Material for this task:

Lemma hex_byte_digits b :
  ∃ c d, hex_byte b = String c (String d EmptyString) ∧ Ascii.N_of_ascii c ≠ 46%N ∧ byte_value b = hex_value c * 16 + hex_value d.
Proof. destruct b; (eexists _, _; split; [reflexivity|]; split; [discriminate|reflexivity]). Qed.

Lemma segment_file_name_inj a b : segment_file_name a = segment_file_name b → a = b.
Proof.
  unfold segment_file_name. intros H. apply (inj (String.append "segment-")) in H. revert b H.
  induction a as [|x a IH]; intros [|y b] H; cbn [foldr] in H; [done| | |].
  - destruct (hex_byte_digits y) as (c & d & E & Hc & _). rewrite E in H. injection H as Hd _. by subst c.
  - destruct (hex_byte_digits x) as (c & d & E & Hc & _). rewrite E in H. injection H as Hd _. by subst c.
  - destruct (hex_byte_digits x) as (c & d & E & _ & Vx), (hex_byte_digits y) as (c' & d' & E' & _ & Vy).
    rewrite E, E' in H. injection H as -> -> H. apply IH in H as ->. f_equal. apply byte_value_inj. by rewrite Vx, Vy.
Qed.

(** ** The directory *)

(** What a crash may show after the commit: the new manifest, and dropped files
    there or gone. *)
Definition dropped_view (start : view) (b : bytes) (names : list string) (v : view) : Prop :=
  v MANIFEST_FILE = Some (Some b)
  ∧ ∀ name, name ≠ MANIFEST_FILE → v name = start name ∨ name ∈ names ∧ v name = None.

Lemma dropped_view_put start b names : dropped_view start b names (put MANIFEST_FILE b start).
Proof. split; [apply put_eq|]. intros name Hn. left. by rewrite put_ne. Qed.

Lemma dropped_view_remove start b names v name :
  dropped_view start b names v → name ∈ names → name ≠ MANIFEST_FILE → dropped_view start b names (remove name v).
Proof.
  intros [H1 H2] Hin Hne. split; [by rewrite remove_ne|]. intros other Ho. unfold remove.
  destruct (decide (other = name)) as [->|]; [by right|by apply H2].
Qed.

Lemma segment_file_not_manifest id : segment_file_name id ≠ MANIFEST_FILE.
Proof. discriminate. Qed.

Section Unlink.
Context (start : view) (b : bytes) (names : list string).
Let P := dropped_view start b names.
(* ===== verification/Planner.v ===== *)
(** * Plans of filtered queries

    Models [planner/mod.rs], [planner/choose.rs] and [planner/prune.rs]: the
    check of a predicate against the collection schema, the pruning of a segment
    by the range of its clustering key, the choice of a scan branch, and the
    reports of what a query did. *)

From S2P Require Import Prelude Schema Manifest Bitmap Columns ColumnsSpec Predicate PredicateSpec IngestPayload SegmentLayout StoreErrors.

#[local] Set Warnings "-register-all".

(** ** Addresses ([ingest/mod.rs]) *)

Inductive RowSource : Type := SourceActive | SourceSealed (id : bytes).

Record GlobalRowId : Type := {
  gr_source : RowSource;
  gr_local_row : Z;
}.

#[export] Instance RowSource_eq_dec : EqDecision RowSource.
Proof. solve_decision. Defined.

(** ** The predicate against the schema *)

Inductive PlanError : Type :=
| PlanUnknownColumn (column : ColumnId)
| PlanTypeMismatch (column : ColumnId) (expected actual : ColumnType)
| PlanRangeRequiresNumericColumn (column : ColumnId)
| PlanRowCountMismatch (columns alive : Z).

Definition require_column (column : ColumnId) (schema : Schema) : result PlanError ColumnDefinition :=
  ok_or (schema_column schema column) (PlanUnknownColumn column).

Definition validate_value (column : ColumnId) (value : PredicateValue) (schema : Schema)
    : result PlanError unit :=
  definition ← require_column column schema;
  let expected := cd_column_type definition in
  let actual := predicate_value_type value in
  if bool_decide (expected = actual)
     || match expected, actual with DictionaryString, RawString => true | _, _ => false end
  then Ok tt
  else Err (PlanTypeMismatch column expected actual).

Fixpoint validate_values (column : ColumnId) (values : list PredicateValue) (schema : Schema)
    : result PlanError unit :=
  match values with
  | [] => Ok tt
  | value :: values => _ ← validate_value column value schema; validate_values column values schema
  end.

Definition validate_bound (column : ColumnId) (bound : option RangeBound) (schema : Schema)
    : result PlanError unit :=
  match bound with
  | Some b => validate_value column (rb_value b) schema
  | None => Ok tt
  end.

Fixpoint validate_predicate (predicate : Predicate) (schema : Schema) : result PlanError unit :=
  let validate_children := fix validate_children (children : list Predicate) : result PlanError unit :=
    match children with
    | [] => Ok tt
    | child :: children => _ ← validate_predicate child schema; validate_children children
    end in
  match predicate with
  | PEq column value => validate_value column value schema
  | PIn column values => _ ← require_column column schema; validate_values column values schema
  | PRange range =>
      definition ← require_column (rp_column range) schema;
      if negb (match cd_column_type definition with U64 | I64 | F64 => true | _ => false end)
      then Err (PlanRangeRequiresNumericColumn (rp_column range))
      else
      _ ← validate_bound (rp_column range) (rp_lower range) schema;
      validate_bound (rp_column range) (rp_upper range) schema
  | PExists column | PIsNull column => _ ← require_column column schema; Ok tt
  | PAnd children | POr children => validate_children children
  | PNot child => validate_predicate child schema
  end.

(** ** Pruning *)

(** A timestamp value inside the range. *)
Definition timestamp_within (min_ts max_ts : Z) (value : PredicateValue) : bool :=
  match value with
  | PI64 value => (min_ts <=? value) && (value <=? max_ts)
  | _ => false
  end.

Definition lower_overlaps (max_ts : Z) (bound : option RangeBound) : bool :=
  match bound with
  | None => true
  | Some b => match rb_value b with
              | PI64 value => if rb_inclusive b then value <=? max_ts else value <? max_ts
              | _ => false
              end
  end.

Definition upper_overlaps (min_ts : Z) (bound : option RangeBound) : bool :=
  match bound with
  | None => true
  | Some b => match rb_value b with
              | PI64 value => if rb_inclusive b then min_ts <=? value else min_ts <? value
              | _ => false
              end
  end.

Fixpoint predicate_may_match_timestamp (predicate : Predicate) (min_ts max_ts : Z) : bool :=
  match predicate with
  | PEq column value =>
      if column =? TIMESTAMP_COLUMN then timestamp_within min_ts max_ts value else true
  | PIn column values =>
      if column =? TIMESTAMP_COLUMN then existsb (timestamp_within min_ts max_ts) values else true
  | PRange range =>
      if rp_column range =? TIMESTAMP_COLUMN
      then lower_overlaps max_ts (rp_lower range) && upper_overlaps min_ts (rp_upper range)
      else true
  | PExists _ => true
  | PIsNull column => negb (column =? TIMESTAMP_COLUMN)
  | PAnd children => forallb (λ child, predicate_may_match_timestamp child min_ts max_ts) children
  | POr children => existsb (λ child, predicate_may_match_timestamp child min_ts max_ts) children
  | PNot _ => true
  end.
--
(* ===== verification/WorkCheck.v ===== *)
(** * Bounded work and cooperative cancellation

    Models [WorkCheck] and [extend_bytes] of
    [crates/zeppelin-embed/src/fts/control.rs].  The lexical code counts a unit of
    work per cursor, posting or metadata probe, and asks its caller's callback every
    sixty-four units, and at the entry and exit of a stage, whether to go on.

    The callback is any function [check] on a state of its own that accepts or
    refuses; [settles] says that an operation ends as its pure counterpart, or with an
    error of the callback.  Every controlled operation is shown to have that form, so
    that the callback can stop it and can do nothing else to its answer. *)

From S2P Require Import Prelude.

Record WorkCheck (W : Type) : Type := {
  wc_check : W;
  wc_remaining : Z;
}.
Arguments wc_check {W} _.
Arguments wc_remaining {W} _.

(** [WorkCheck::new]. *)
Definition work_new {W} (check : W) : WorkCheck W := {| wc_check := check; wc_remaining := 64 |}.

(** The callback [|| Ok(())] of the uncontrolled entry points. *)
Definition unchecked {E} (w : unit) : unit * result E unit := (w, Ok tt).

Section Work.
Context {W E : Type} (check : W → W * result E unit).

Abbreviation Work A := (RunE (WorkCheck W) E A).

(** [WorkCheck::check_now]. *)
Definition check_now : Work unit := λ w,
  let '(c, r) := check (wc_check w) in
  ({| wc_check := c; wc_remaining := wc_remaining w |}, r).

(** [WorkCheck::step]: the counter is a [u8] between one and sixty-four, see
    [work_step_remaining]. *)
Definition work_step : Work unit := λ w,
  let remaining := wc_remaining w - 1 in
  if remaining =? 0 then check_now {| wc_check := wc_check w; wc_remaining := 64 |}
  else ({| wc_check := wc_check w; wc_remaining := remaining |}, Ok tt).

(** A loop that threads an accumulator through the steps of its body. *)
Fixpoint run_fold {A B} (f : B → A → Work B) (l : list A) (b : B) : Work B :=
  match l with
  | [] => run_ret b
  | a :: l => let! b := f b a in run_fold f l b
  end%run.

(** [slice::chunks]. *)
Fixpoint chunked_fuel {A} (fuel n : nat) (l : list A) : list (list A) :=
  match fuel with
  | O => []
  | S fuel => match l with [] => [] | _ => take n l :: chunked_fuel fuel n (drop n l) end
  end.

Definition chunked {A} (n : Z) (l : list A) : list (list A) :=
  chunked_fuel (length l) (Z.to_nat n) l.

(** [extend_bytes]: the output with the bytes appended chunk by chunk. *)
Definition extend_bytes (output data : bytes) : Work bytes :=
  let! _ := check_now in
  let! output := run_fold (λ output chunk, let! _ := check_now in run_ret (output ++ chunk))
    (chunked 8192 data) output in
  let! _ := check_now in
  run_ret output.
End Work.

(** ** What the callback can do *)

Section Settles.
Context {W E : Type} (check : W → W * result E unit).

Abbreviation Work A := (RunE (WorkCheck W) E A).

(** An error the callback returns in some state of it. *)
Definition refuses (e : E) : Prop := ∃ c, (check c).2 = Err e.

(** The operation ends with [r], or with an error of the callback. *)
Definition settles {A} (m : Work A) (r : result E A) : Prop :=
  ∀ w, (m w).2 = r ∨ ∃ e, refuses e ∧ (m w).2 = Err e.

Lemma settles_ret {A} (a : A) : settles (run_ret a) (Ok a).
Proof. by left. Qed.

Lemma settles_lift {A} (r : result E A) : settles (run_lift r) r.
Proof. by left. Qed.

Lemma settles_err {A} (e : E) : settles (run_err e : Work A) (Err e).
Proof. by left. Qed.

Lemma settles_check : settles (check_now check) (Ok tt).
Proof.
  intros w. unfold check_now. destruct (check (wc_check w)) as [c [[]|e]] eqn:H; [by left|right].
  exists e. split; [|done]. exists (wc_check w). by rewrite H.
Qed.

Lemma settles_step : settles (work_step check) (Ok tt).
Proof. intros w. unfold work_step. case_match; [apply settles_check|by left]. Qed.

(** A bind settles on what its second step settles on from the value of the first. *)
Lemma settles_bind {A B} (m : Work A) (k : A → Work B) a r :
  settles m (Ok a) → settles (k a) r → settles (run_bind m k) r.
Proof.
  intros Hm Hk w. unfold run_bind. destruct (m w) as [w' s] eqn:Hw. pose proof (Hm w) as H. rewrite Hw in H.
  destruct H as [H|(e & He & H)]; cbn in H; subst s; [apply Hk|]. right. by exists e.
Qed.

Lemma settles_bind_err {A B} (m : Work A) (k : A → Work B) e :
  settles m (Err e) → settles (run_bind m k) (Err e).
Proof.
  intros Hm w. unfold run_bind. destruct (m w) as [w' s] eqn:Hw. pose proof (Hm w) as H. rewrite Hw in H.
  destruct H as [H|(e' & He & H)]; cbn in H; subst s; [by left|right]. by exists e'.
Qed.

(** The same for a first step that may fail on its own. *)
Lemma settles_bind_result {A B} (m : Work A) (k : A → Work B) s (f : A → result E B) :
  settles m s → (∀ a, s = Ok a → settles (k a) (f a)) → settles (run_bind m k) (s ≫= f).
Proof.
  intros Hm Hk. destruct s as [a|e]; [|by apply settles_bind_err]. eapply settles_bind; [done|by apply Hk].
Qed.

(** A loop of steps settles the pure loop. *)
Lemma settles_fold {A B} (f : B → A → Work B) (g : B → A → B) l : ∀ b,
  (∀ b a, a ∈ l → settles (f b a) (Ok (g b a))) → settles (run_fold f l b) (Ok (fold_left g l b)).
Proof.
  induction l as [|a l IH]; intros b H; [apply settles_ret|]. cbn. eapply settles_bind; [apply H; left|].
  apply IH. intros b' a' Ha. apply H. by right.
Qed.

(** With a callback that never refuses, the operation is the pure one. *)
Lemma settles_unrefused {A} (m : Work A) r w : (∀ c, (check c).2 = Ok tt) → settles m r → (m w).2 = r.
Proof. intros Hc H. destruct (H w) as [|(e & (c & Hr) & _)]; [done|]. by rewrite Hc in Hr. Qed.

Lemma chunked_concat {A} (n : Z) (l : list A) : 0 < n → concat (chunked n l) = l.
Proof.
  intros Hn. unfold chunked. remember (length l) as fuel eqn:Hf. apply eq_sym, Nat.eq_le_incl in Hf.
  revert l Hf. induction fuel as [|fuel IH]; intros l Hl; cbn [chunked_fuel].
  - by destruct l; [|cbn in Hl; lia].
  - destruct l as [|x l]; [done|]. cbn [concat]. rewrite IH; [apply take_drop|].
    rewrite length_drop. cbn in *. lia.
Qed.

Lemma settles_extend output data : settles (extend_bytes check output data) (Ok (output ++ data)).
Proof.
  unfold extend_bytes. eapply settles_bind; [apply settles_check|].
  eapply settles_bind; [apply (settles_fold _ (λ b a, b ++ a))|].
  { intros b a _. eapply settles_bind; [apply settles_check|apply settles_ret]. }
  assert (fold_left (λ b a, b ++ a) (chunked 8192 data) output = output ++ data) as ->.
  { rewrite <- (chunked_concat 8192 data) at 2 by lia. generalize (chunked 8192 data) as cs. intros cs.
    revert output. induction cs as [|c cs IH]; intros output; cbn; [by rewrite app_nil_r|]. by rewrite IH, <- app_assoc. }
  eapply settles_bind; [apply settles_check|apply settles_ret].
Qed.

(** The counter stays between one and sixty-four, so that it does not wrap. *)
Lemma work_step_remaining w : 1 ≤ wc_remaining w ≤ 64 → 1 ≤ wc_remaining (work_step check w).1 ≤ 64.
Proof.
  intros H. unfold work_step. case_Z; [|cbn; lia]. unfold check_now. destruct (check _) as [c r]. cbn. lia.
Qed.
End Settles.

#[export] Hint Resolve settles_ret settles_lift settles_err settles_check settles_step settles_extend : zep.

Exercise goal: Would you output, from the records above, exactly the run of lines that starts at the line containing "(** [WorkCheck::step]: the" and ends at the line containing "match fuel with", and only that run?

Exercise result:
(** [WorkCheck::step]: the counter is a [u8] between one and sixty-four, see
    [work_step_remaining]. *)
Definition work_step : Work unit := λ w,
  let remaining := wc_remaining w - 1 in
  if remaining =? 0 then check_now {| wc_check := wc_check w; wc_remaining := 64 |}
  else ({| wc_check := wc_check w; wc_remaining := remaining |}, Ok tt).

(** A loop that threads an accumulator through the steps of its body. *)
Fixpoint run_fold {A B} (f : B → A → Work B) (l : list A) (b : B) : Work B :=
  match l with
  | [] => run_ret b
  | a :: l => let! b := f b a in run_fold f l b
  end%run.

(** [slice::chunks]. *)
Fixpoint chunked_fuel {A} (fuel n : nat) (l : list A) : list (list A) :=
  match fuel with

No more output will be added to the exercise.